Parenting styles are a myth.
Yes, parents, you read that right! According to Cauri Jaye, a soft-skills expert, technologist, parenting coach, and creator of the "Sesh" parenting app, parenting styles are a myth precisely because there are no two families that are alike.
A family uniquely consists of its own culture, individual psychology, and circumstance, which means that one's parenting style should be as unique as the family's household.
More than this, every child is unique as well. Thus, no "pre-set" parenting approach will sufficiently work for them.
Dona Matthews, Ph.D., who has worked with children, families, and schools since 1990, agrees with Jaye.
"That means your parenting approach must be unique to you, tailor-made to fit the special relationship between you and your child, and able to adapt to changing realities. So, things go best when you create your own parenting style that works for you and your family," the doctor expressed.
How to create your own parenting style?
Jaye encourages parents to find and create their own parenting style that effectively works for their family, lifestyle, and values.
1. Know your values as a family.
Shared values are the foundation of every good relationship, especially at home. Parents need to discover and understand the values that drive them and the values they want their children to see, know and learn. Write down the values that matter to the family, reorder the list from most to least vital, select the top five, and post these somewhere visible for everyone to see, especially your children.
2. Figure out what parenting approach works and what does not.
No one style fits all. As stated above, the efficiency of one's parenting style depends on how this is consistent with one's culture, values, and lifestyle. Thus, parents need to research and find their inspirations from different sources such as books, the internet, family and friends, experiences and imaginations, parenting communities, and different parenting styles. Try different techniques based on the circumstances and note what gives positive results and what does not.
3. Model the behavior
A neuroimage study published by Science Direct revealed that children's empathy and interpersonal competence are related to their ability to mirror others' emotions. Kids' "little brains" already have mirror neurons. These are brain cells that help humans to copy the actions they have seen and observed. Thus, children-whether infants or toddlers rely heavily on mimicry.

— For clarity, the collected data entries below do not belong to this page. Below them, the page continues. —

(** * TwilioOpenAI: the duplex bridge of [app/bridge.py]

    A shallow embedding of [TwilioRealtimeBridge]: the session fields, the
    two relay loops [_receive_from_twilio] and [_send_to_twilio], the
    handlers [_handle_audio_delta], [_send_mark] and
    [_handle_speech_started_event], and [shutdown], together with the part
    of Python's [base64] module the outbound relay goes through.  [start]
    and [_initialize_session] only open the connection and send the
    session set-up; the bridge they leave behind is [connected]. *)

From Stdlib Require Import ZArith List String Ascii Bool Lia.
From Stdlib Require Import Init.Byte.
Import ListNotations.

#[local] Open Scope string_scope.
#[local] Open Scope list_scope.
#[local] Open Scope Z_scope.

(** ** Exceptions

    The exception classes that reach the bridge.  [CancelledError] derives
    from [BaseException], every other class here from [Exception]. *)

Inductive exn : Type :=
| CancelledError
| ConnectionClosed
| RuntimeError
| WebSocketDisconnect
| KeyError (key : string)
| AttributeError
| AssertionError
| ValueError
| TypeError
| OverflowError
| binascii_Error.

Definition is_Exception (e : exn) : bool :=
  match e with
  | CancelledError => false
  | _ => true
  end.

Definition is_CancelledError (e : exn) : bool :=
  match e with CancelledError => true | _ => false end.

Definition is_ConnectionClosed (e : exn) : bool :=
  match e with ConnectionClosed => true | _ => false end.

Definition is_RuntimeError (e : exn) : bool :=
  match e with RuntimeError => true | _ => false end.

Definition is_WebSocketDisconnect (e : exn) : bool :=
  match e with WebSocketDisconnect => true | _ => false end.

Inductive result (A : Type) : Type :=
| Return (a : A)
| Raised (e : exn).

Arguments Return {A} a.
Arguments Raised {A} e.

(** ** Base64, as [base64.b64decode] and [base64.b64encode] compute it

    [_handle_audio_delta] runs
    [base64.b64encode(base64.b64decode(response["delta"])).decode("utf-8")].
    [b64decode] is called without [validate], so it is CPython's
    [binascii.a2b_base64] in its lenient mode ([strict_mode] false): the
    decoder below follows that loop state by state ([quad_pos], [leftchar],
    [pads]).  [b64encode] is the standard encoding with padding and without
    line breaks. *)

Module Base64.

Definition bytes : Type := list byte.

Definition Z_of_byte (b : byte) : Z := Z.of_N (Byte.to_N b).

(** Storing into an [unsigned char] keeps the low eight bits. *)
Definition byte_of_Z (z : Z) : byte :=
  byte_of_ascii (ascii_of_N (Z.to_N (Z.land z 255))).

Definition Z_of_ascii (c : ascii) : Z := Z.of_N (N_of_ascii c).

Definition BASE64_PAD : ascii := "="%char.

Definition alphabet : list ascii :=
  list_ascii_of_string
    "ABCDEFGHIJKLMNOPQRSTUVWXYZabcdefghijklmnopqrstuvwxyz0123456789+/".

(** [table_b2a_base64[n]] for a six-bit [n]. *)
Definition table_b2a_base64 (n : Z) : ascii :=
  nth (Z.to_nat n) alphabet BASE64_PAD.

Fixpoint index_of (c : ascii) (l : list ascii) (i : Z) : Z :=
  match l with
  | [] => 255
  | x :: r => if Ascii.eqb c x then i else index_of c r (i + 1)
  end.

(** [table_a2b_base64[c]]: the six-bit value of an alphabet character and
    255 (the table's -1 read as an [unsigned char]) for any other. *)
Definition table_a2b_base64 (c : ascii) : Z := index_of c alphabet 0.

(** The loop of [binascii.a2b_base64] over the remaining input.  [None] is
    [binascii.Error]: input exhausted in the middle of a quad. *)
Fixpoint a2b_loop (data : list ascii) (quad_pos leftchar pads : Z)
  : option bytes :=
  match data with
  | [] => if quad_pos =? 0 then Some [] else None
  | c :: rest =>
      if Ascii.eqb c BASE64_PAD then
        if (2 <=? quad_pos) && (4 <=? quad_pos + (pads + 1)) then
          Some []
        else
          a2b_loop rest quad_pos leftchar
                   (if 2 <=? quad_pos then pads + 1 else pads)
      else
        let this_ch := table_a2b_base64 c in
        if 64 <=? this_ch then a2b_loop rest quad_pos leftchar pads
        else
          match quad_pos with
          | 0 => a2b_loop rest 1 this_ch 0
          | 1 =>
              option_map
                (cons (byte_of_Z
                         (Z.lor (Z.shiftl leftchar 2) (Z.shiftr this_ch 4))))
                (a2b_loop rest 2 (Z.land this_ch 15) 0)
          | 2 =>
              option_map
                (cons (byte_of_Z
                         (Z.lor (Z.shiftl leftchar 4) (Z.shiftr this_ch 2))))
                (a2b_loop rest 3 (Z.land this_ch 3) 0)
          | _ =>
              option_map
                (cons (byte_of_Z (Z.lor (Z.shiftl leftchar 6) this_ch)))
                (a2b_loop rest 0 0 0)
          end
  end.

Definition a2b_base64 (data : list ascii) : option bytes :=
  a2b_loop data 0 0 0.

Definition is_ascii (c : ascii) : bool := Z_of_ascii c <? 128.

(** [base64.b64decode(s)] for a [str] argument: [s.encode("ascii")], which
    raises [ValueError] on a character outside ASCII, then [a2b_base64]. *)
Definition b64decode (s : string) : result bytes :=
  let data := list_ascii_of_string s in
  if forallb is_ascii data then
    match a2b_base64 data with
    | Some decoded => Return decoded
    | None => Raised binascii_Error
    end
  else Raised ValueError.

(** The four characters of a full group of three bytes, and the padded
    groups that close an input of length 1 or 2 modulo 3. *)
Definition b2a_triple (a b c : Z) : list ascii :=
  [ table_b2a_base64 (Z.shiftr a 2);
    table_b2a_base64 (Z.lor (Z.shiftl (Z.land a 3) 4) (Z.shiftr b 4));
    table_b2a_base64 (Z.lor (Z.shiftl (Z.land b 15) 2) (Z.shiftr c 6));
    table_b2a_base64 (Z.land c 63) ].

Fixpoint b2a_base64 (bin : bytes) : list ascii :=
  match bin with
  | [] => []
  | [a] =>
      [ table_b2a_base64 (Z.shiftr (Z_of_byte a) 2);
        table_b2a_base64 (Z.shiftl (Z.land (Z_of_byte a) 3) 4);
        BASE64_PAD; BASE64_PAD ]
  | [a; b] =>
      [ table_b2a_base64 (Z.shiftr (Z_of_byte a) 2);
        table_b2a_base64
          (Z.lor (Z.shiftl (Z.land (Z_of_byte a) 3) 4)
                 (Z.shiftr (Z_of_byte b) 4));
        table_b2a_base64 (Z.shiftl (Z.land (Z_of_byte b) 15) 2);
        BASE64_PAD ]
  | a :: b :: c :: rest =>
      b2a_triple (Z_of_byte a) (Z_of_byte b) (Z_of_byte c) ++ b2a_base64 rest
  end.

Jaye has observed that there is no better parenting style than parents showing kids how they ought to behave. If parents scream when upset, they shouldn't be surprised to see their children yelling and doing the same when stressed. If parents pause and breathe deeply when upset, they will be relieved to see that their children have the same patience as theirs whenever they face difficulties.
Parents need to always remember the values they have listed that they want their children to be surrounded with and to learn because these must be the values visible and practiced at home. These must be the values they are living. Parents should ensure that their kids see those values practiced because these can make or break their behaviors toward life and the future.